Perhaps this bit goes under the general heading of ‘Never Meet Your Heroes…’ – I was near enough to the front to note that you had a bunch of ideas [including mine I admit] that you did not even bother to reject. I understand that my suggestion could have seen to be coming from an industrial interest due to the facts and figures I used – this is not the case. My point would be that you would seek to champion a minority point of view – atheism at around 20% of UK population and feel happy enough to prosecute smokers who also make up around 20%… Where does one group become righteous and another guilty? Or to put it another way – How many lives would you save if you banned smoking tomorrow?

On a more positive note, as I was talking to some of the chaps in red jackets – they mentioned that there was a ‘group’ up in ——–. If you’d be so good as to pass on a contact number, or forward them my email address (no spam, please) I’d like to see what I could get involved in [no to ID and other such issues].
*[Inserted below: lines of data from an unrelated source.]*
(** [answer_question]. *)
Definition answer_question (graph : Nx.DiGraph) (question : string) : result string :=
  if Nx.number_of_nodes graph =? 0 then Ok empty_answer
  else
    classified <- classify_question question ;;
    let '(question_type, entities) := classified in
    if String.eqb question_type "what_is" && negb (List.length entities =? 0) then
      entity <- index entities 0 ;;
      answer_what_is_question ratio graph entity
    else if String.eqb question_type "who_is" && negb (List.length entities =? 0) then
      entity <- index entities 0 ;;
      answer_what_is_question ratio graph entity
    else if String.eqb question_type "relationship" && (2 <=? List.length entities) then
      entity1 <- index entities 0 ;;
      entity2 <- index entities 1 ;;
      answer_relationship_question ratio shortest_path graph entity1 entity2
    else
      answer_general_question ratio graph entities.

End AnswerQuestion.

(** [str(n)] for a natural number. *)
Definition str_of_nat (n : nat) : string := NilEmpty.string_of_uint (Nat.to_uint n).

(** [sorted(items, key=lambda x: x[1], reverse=True)]: by decreasing degree,
    items of the same degree in the order they had. *)
Fixpoint insert_by_degree (x : string * nat) (sorted : list (string * nat))
  : list (string * nat) :=
  match sorted with
  | [] => [x]
  | y :: rest =>
      if snd x <? snd y then y :: insert_by_degree x rest else x :: y :: rest
  end.

Fixpoint sort_by_degree (items : list (string * nat)) : list (string * nat) :=
  match items with
  | [] => []
  | x :: rest => insert_by_degree x (sort_by_degree rest)
  end.

(** The [top_entities] of [get_graph_summary]. *)
Definition top_entities (graph : Nx.DiGraph) : list (string * nat) :=
  firstn 5 (sort_by_degree (Nx.degrees graph)).

Definition top_line (item : string * nat) : string :=
  ("- " ++ fst item ++ " (" ++ str_of_nat (snd item) ++ " connections)")%string.

Section Summary.

(** [nx.number_weakly_connected_components]. *)
Variable number_weakly_connected_components : Nx.DiGraph -> nat.

(** [get_graph_summary]. *)
Definition get_graph_summary (graph : Nx.DiGraph) : string :=
  if Nx.number_of_nodes graph =? 0 then "The knowledge graph is empty."
  else
    let summary_parts :=
      [ "Knowledge Graph Summary:";
        ("- " ++ str_of_nat (Nx.number_of_nodes graph) ++ " entities")%string;
        ("- " ++ str_of_nat (Nx.number_of_edges graph) ++ " relationships")%string;
        ("- " ++ str_of_nat (number_weakly_connected_components graph)
         ++ " connected components")%string ] in
    let summary_parts :=
      if 0 <? Nx.number_of_nodes graph
      then (summary_parts ++ [(Str.nl ++ "Top entities by connections:")%string])
           ++ map top_line (top_entities graph)
      else summary_parts in
    Str.join Str.nl summary_parts.

End Summary.

End Router.

(* ================================================================== *)
(** * api.py *)
(* ================================================================== *)

Module Api.

(** What the body of an endpoint can raise: fastapi's [HTTPException], an
    exception of the two modules, or pydantic's [ValidationError].  All of
    them are instances of [Exception]. *)
Inductive error : Type :=
| HTTPException (status_code : nat) (detail : string)
| Exception (e : exn)
| ValidationError.

(** An endpoint returns its response or raises. *)
Inductive outcome (A : Type) : Type :=
| Returns (a : A)
| Raises (e : error).

Arguments Returns {A} a.
Arguments Raises {A} e.

(** A Python dictionary with string keys, in insertion order. *)
Definition dict (V : Type) : Type := list (string * V).

Definition at_key {V : Type} (key : string) (item : string * V) : bool :=
  String.eqb (fst item) key.

(** [key in d]. *)
Definition contains {V : Type} (key : string) (d : dict V) : bool :=
  existsb (at_key key) d.

(** [d[key]]. *)
Definition getitem {V : Type} (key : string) (d : dict V) : result V :=
  match find (at_key key) d with
  | Some item => Ok (snd item)
  | None => Raise KeyError
  end.

(** [d[key] = value]: a key the dictionary has keeps its place. *)
Definition setitem {V : Type} (key : string) (value : V) (d : dict V) : dict V :=
  if contains key d
  then map (fun item => if at_key key item then (key, value) else item) d
  else d ++ [(key, value)].

(** The dictionary without a key. *)
Definition without {V : Type} (key : string) (d : dict V) : dict V :=
  filter (fun item => negb (at_key key item)) d.

(** [del d[key]]. *)
Definition delitem {V : Type} (key : string) (d : dict V) : result (dict V) :=
  if contains key d then Ok (without key d) else Raise KeyError.

Definition not_found (graph_id : string) : error :=
  HTTPException 404 ("Graph with ID " ++ graph_id ++ " not found")%string.

(** The models of the responses; [HealthResponse] is that of [root]. *)
Inductive HealthResponse : Type :=
| Health (status message : string) (active_graphs : nat).

(** The dictionary [health_check] returns. *)
Inductive health_report : Type :=
| HealthReport (status service version : string)
    (active_graphs total_nodes total_edges : nat).

Section Endpoints.

Variable order : set_iteration.
Variable split_text : string -> list string.
Variable ratio : string -> string -> Q.
Variable shortest_path : Nx.DiGraph -> string -> string -> result (list string).
Variable number_weakly_connected_components : Nx.DiGraph -> nat.

(** The floating-point numbers, and [round(nx.density(graph), 4)]. *)
Variable float : Type.
Variable rounded_density : Nx.DiGraph -> float.

(** The dictionary [get_graph_stats] returns. *)
Record graph_stats : Type := Stats {
  stats_nodes : nat;
  stats_edges : nat;
  stats_connected_components : nat;
  stats_density : float
}.

(** [get_graph_stats], of the graph builder. *)
Definition get_graph_stats (graph : Nx.DiGraph) : graph_stats :=
  Stats (Nx.number_of_nodes graph)
        (Nx.number_of_edges graph)
        (number_weakly_connected_components graph)
        (rounded_density graph).

(** A value of [graph_storage]: the keys graph, texts, description,
    created_at and stats. *)
Record graph_data : Type := GraphData {
  data_graph : Nx.DiGraph;
  data_texts : list string;
  data_description : option string;
  data_created_at : string;
  data_stats : graph_stats
}.

Definition storage : Type := dict graph_data.

(** What pydantic makes of the statistics in a field declared
    [dict[str, int]]: the validated dictionary, or a [ValidationError]. *)
Variable int_dict : Type.
Variable validate : graph_stats -> option int_dict.

Inductive IngestResponse : Type :=
| Ingested (graph_id message : string) (stats : int_dict) (created_at : string).

Inductive QueryResponse : Type :=
| Answered (answer graph_id question : string) (stats : int_dict).

Inductive GraphSummaryResponse : Type :=
| Summarized (graph_id summary : string) (stats : int_dict).

(** [str(e)]. *)
Variable str : error -> string.

(** [except Exception as e: raise HTTPException(status_code=500, ...)]. *)
Definition except_exception {A : Type} (reply : outcome A) : outcome A :=
  match reply with
  | Raises e => Raises (HTTPException 500 ("Internal server error: " ++ str e)%string)
  | returned => returned
  end.

(** [except HTTPException: raise], before the clause above. *)
Definition except_http_exception {A : Type} (reply : outcome A) : outcome A :=
  match reply with
  | Raises (HTTPException status_code detail) =>
      Raises (HTTPException status_code detail)
  | other => except_exception other
  end.

(** [root]. *)
Definition root (graph_storage : storage) : HealthResponse :=
  Health "healthy" "Semantic Knowledge Graph QA Agent is running"
         (List.length graph_storage).

Definition ingest_message (stats : graph_stats) : string :=
  ("Successfully created knowledge graph with "
   ++ Router.str_of_nat (stats_nodes stats) ++ " entities and "
   ++ Router.str_of_nat (stats_edges stats) ++ " relationships")%string.

(** [ingest_texts]: [uuid4] stands for [str(uuid.uuid4())] and [now] for
    [datetime.now().isoformat()].  The endpoint returns the storage it
    leaves and its reply. *)
Definition ingest_texts (uuid4 now : string)
  (texts : list string) (description : option string) (graph_storage : storage)
  : storage * outcome IngestResponse :=
  let '(graph_storage, reply) :=
    match texts with
    | [] => (graph_storage, Raises (HTTPException 400 "No texts provided"))
    | _ =>
        let graph_id := uuid4 in
        match Builder.build_graph order split_text texts with
        | Raise e => (graph_storage, Raises (Exception e))
        | Ok graph =>
            let stats := get_graph_stats graph in
            let graph_storage :=
              setitem graph_id (GraphData graph texts description now stats)
                      graph_storage in
            (graph_storage,
             match getitem graph_id graph_storage with
             | Raise e => Raises (Exception e)
             | Ok stored =>
                 match validate stats with
                 | None => Raises ValidationError
                 | Some checked =>
                     Returns (Ingested graph_id (ingest_message stats) checked
                                       (data_created_at stored))
                 end
             end)
        end
    end in
  (graph_storage, except_exception reply).

(** [query_graph]. *)
Definition query_graph (graph_id question : string) (graph_storage : storage)
  : outcome QueryResponse :=
  except_http_exception
    (if negb (contains graph_id graph_storage) then Raises (not_found graph_id)
     else
       match getitem graph_id graph_storage with
       | Raise e => Raises (Exception e)
       | Ok graph_data =>
           let graph := data_graph graph_data in
           match Router.answer_question ratio shortest_path graph question with
           | Raise e => Raises (Exception e)
           | Ok answer =>
               match validate (data_stats graph_data) with
               | None => Raises ValidationError
               | Some checked => Returns (Answered answer graph_id question checked)
               end
           end
       end).

(** [get_graph_summary_endpoint]. *)
Definition get_graph_summary_endpoint (graph_id : string) (graph_storage : storage)
  : outcome GraphSummaryResponse :=
  except_http_exception
    (if negb (contains graph_id graph_storage) then Raises (not_found graph_id)
     else
       match getitem graph_id graph_storage with
       | Raise e => Raises (Exception e)
       | Ok graph_data =>
           let graph := data_graph graph_data in
           let summary :=
             Router.get_graph_summary number_weakly_connected_components graph in
           match validate (data_stats graph_data) with
           | None => Raises ValidationError
           | Some checked => Returns (Summarized graph_id summary checked)
           end
       end).

(** [delete_graph]: the storage it leaves and its reply, the message. *)
Definition delete_graph (graph_id : string) (graph_storage : storage)
  : storage * outcome string :=
  let '(graph_storage, reply) :=
    if negb (contains graph_id graph_storage)
    then (graph_storage, Raises (not_found graph_id))
    else
      match delitem graph_id graph_storage with
      | Raise e => (graph_storage, Raises (Exception e))
      | Ok graph_storage =>
          (graph_storage,
           Returns ("Successfully deleted graph " ++ graph_id)%string)
      end in
  (graph_storage, except_http_exception reply).

(** [sum(...)] over the values of the storage. *)
Definition total (count : graph_stats -> nat) (graph_storage : storage) : nat :=
  list_sum (map (fun item => count (data_stats (snd item))) graph_storage).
I look forward to hearing from you.

I will post whatever reply I get in either this post or in another as I deem best practice or whatever. [Bearing in mind as I've covered up my personal info - I'll do likewise for reply.]

So why pick on Bakunin and Marx?

Well, I’m no Bakunin but then again Mark – though he has written good books on topics we should know about and actually manned the barricades more than Marx, he has not writted something along the lines of Das Kapitol… But perhaps Mark has spent too much time with radical Marxists and no longer would champion Liberty but rather The Way…

Of course everybody has their own view of The Way – mine includes long afternoons sipping gin, writing thousands of words and smoking my pipe to some interesting music with a mug of cooling coffee by my side… and I reckon if more folk spent their time doing that we’d have less people doing bad things if for no other reason then they are already preoccupied.

I also don’t think that the whole atheists are winning is an appealing concept, not least because I’m an old fashioned diest and believe in a ‘higher being’ – when I look back at the history of ideas and ideals it is when one (any one – atheism included) is feeling the boldness of ascendancy that they do the most harm (atheism included). So to think of ideological battles to be ‘won’ invites ‘losers’ to be devalued. I think I’m right and Mark thinks he’s right (even though he’s an atheist)  we cannot both be right but – and here’s the thing – neither can prove the other wrong.

Learning that our ‘opponents’ are not thick clods who just need to be enlightened but are our equal despite our differences would be a positive way forward – though it might not make for a good joke…

And Mark knows how to deliver a good joke…
Oh, and sorry for being away for so long.